Question: When a grownup enters a system of upbringing, the first thing that he or she is concerned with are ethical questions: What’s right and what’s wrong? At the same time we know that ethics blocks the development of a person.
Answer: We are categorically against ethics. The problem is that ethics assumes an enormous quantity of various conditions that a person has to memorize and absorb, and thus create his inner “I,” imposed upon him through all possible ethical limitations, becoming “narrow-minded,” fixated, and “packaged” and seemingly interacting with those around him in a precise and correct way. Naturally, in this process he constructs his own image—a black, packed steel “suitcase.”

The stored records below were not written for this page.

(** The loop over the extents of one block: the new [base], or the block. *)
(** [resolve_in]: drivers/filesystem/nyfs/nyfs.c:519-525 *)
Fixpoint resolve_in (extents : list nyfs_extent_t) (base logical_block : Z) : Z + Z :=
  match extents with
  | [] => inl base
  | e :: extents =>
      if (base <=? logical_block) && (logical_block <? u64 (base + ext_length e))
      then inr (u64 (ext_start_block e + u64 (logical_block - base)))
      else resolve_in extents (u64 (base + ext_length e)) logical_block
  end.

(** [nyfs_extent_resolve]: drivers/filesystem/nyfs/nyfs.c:489-531 *)
Definition nyfs_extent_resolve (root logical_block : Z) : ST nst (res Z) :=
  run hung (fun '(cur, base) =>
    if cur =? NYFS_BLKNO_NONE then ret (inr (Err NnotFound))
    else
      hdr <-! read_ehdr cur ;;
      extents <-! read_extents cur (eh_extent_count hdr) ;;
      match resolve_in extents base logical_block with
      | inr out_block => ret (inr (Ok out_block))
      | inl base => ret (inl (eh_next_block hdr, base))
      end) (root, 0).

(** [nyfs_extent_total_blocks]: drivers/filesystem/nyfs/nyfs.c:533-571 *)
Definition nyfs_extent_total_blocks (root : Z) : ST nst (res Z) :=
  run hung (fun '(cur, total) =>
    if cur =? NYFS_BLKNO_NONE then ret (inr (Ok total))
    else
      hdr <-! read_ehdr cur ;;
      extents <-! read_extents cur (eh_extent_count hdr) ;;
      let total := fold_left (fun t e => u64 (t + ext_length e)) extents total in
      ret (inl (eh_next_block hdr, total))) (root, 0).

(** The blocks of one extent. *)
(** [free_extent_blocks]: drivers/filesystem/nyfs/nyfs.c:606-613 *)
Definition free_extent_blocks (e : nyfs_extent_t) : ST nst (res unit) :=
  run hung (fun j =>
    if j <? ext_length e then _ <-! nyfs_free_block (u64 (ext_start_block e + j)) ;; ret (inl (j + 1))
    else ret (inr (Ok tt))) 0.

(** [free_extents]: drivers/filesystem/nyfs/nyfs.c:605-614 *)
Fixpoint free_extents (extents : list nyfs_extent_t) : ST nst (res unit) :=
  match extents with
  | [] => ok tt
  | e :: extents => _ <-? free_extent_blocks e ;; free_extents extents
  end.

(** [nyfs_free_extent_chain]: drivers/filesystem/nyfs/nyfs.c:577-627 *)
Definition nyfs_free_extent_chain (root : Z) : ST nst (res unit) :=
  run hung (fun cur =>
    if cur =? NYFS_BLKNO_NONE then ret (inr (Ok tt))
    else
      hdr <-! read_ehdr cur ;;
      extents <-! read_extents cur (eh_extent_count hdr) ;;
      _ <-! free_extents extents ;;
      _ <-! nyfs_free_block cur ;;
      ret (inl (eh_next_block hdr))) root.

(** A new extent block with the one extent [[data, data + 1)]; on a failure
    both blocks are given back. *)
(** [new_extent_block]: drivers/filesystem/nyfs/nyfs.c:644-671 *)
Definition new_extent_block (new_data_block : Z) : ST nst (res Z) :=
  or_else nyfs_alloc_block (void (nyfs_free_block new_data_block)) (fun new_extent_blk =>
  or_else (fun s =>
    (_ <-? nyfs_raw_write (at_block new_extent_blk 0 s) (ehdr_bytes (mk_ehdr NYFS_EXTENT_MAGIC 1 NYFS_BLKNO_NONE)) ;;
     nyfs_raw_write (at_block new_extent_blk EHDR_SIZE s) (ext_bytes (mk_ext new_data_block 1))) s)
    (fun s => void (nyfs_free_block new_extent_blk) (void (nyfs_free_block new_data_block) s))
    (fun _ => ok new_extent_blk)).

(** The walk to the last extent block. *)
(** [last_extent_block]: drivers/filesystem/nyfs/nyfs.c:674-688 *)
Definition last_extent_block (root : Z) : ST nst (res (Z * nyfs_extent_block_header_t)) :=
  run hung (fun cur =>
    hdr <-! read_ehdr cur ;;
    if eh_next_block hdr =? NYFS_BLKNO_NONE then ret (inr (Ok (cur, hdr))) else ret (inl (eh_next_block hdr))) root.

Definition extent_at (cur i : Z) s : Z := at_block cur (EHDR_SIZE + i * EXTENT_SIZE) s.

(** The result is [*root] afterwards; a failure leaves it. *)
(** [nyfs_extent_append_one]: drivers/filesystem/nyfs/nyfs.c:631-762 *)
Definition nyfs_extent_append_one (root : Z) : ST nst (res Z) :=
  new_data_block <-? nyfs_alloc_block ;;
  if root =? NYFS_BLKNO_NONE then new_extent_block new_data_block
  else
    let give_back := void (nyfs_free_block new_data_block) in
    or_else (last_extent_block root) give_back (fun '(last, hdr) =>
    let count := eh_extent_count hdr in
    or_else (read_extents last count) give_back (fun extents =>
    let e := nth (Z.to_nat (count - 1)) extents (mk_ext 0 0) in
    if (0 <? count) && (u64 (ext_start_block e + ext_length e) =? new_data_block) then fun s =>
      (_ <-? nyfs_raw_write (extent_at last (count - 1) s) (ext_bytes (mk_ext (ext_start_block e) (u64 (ext_length e + 1)))) ;;
       ok root) s
    else fun s =>
      if (count <? NYFS_MAX_EXTENTS_PER_BLOCK) && ((count + 1) * EXTENT_SIZE + EHDR_SIZE <=? bsize s) then
        or_else (nyfs_raw_write (extent_at last count s) (ext_bytes (mk_ext new_data_block 1))) give_back (fun _ =>
          _ <-? nyfs_raw_write (at_block last 0 s) (ehdr_bytes (mk_ehdr (eh_magic hdr) (count + 1) (eh_next_block hdr))) ;;
          ok root) s
      else
        (new_extent_blk <-? new_extent_block new_data_block ;;
         _ <-? nyfs_raw_write (at_block last 0 s) (ehdr_bytes (mk_ehdr (eh_magic hdr) count new_extent_blk)) ;;
         ok root) s)).

(** The part of [[stream_offset + done, ..)] that lies in one block: the block,
    the offset in it and the length. *)
(** [stream_chunk]: drivers/filesystem/nyfs/nyfs.c:778-786 *)
Definition stream_chunk (bs stream_offset done size : Z) : Z * Z * Z :=
  let abs_offset := u64 (stream_offset + done) in
  let logical_block := abs_offset / bs in
  let intra := abs_offset mod bs in
  let chunk := bs - intra in
  (logical_block, intra, if size - done <? chunk then size - done else chunk).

We are absolutely against this. This is not freedom. A person cannot live like this for long, and if he can, then he loses all sensitivity to perception, sensation, kindness, and mutual understanding. An ethically correct person could decide that somebody should be killed and could easily murder him because this corresponds to the norms accepted in his environment, which he has mastered well. In essence this is fascism, Nazism, all possible forms of utmost extremism, and so on. These forms are the opposite of anarchy.
Here we offer a middle line, a middle state between the two. That is, a person should understand the necessity of each of his ethical positions: Does it correspond to nature, is it acceptable in today’s society and in interactions with those around him? We need to arrange it so that the benefit of society is always placed above that of the individual and in addition, the entire society moves towards an ever-greater integration since this is what nature demands.
Thus, undoubtedly, an ethical framework is necessary, but one that is continuously developing and flexible, existing under self-control and the control of society, without any so-called “sacred cows.” Hence, this is not the ethics offered by the proponents of “Prussian training”: “What we will drill into you will stay with you for life.”